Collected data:
<<<<

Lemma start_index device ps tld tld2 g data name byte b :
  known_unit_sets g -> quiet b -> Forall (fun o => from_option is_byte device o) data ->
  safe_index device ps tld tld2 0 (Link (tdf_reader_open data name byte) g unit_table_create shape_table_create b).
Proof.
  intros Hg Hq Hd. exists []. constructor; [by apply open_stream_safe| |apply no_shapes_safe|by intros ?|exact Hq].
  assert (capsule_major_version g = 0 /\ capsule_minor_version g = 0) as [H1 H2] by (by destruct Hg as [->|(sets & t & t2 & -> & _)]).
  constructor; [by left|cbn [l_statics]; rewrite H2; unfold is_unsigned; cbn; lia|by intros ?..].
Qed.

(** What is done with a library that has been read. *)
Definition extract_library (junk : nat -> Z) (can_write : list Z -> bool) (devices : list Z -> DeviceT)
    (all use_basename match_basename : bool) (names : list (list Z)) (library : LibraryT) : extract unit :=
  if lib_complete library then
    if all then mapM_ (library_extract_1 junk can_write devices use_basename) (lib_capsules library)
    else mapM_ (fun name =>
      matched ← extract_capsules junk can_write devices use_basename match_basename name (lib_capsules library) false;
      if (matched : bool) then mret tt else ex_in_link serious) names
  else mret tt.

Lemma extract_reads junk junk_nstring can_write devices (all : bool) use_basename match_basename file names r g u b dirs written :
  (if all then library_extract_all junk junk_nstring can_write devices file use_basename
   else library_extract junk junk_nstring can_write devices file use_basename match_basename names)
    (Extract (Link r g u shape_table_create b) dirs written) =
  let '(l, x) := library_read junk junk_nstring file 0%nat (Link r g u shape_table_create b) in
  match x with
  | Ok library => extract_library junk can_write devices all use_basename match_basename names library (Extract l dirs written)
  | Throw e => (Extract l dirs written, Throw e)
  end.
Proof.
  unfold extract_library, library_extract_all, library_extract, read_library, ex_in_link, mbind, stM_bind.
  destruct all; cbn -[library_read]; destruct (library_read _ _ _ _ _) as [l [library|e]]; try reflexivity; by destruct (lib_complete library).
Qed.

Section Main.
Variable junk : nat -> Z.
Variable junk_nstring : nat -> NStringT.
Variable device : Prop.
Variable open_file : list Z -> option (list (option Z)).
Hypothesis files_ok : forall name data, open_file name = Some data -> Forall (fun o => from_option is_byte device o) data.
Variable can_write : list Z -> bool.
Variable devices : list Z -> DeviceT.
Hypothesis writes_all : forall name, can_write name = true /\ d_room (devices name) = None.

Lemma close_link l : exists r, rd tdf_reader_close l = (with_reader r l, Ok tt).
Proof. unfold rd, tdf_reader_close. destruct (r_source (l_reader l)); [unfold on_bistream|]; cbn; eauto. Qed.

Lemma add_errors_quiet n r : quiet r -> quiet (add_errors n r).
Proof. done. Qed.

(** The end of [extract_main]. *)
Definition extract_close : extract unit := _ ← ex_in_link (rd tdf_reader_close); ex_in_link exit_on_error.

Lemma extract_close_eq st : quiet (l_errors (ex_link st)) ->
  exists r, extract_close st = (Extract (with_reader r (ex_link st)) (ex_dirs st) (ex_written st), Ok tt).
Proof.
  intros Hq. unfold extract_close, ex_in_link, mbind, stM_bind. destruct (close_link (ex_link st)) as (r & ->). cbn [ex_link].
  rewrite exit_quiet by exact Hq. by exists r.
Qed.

>>>>

From the records above, repeat exactly the lines from the one with "Lemma extract_close_eq st" through the one with "intros Hq. unfold", both included.

Lemma extract_close_eq st : quiet (l_errors (ex_link st)) ->
  exists r, extract_close st = (Extract (with_reader r (ex_link st)) (ex_dirs st) (ex_written st), Ok tt).
Proof.
  intros Hq. unfold extract_close, ex_in_link, mbind, stM_bind. destruct (close_link (ex_link st)) as (r & ->). cbn [ex_link].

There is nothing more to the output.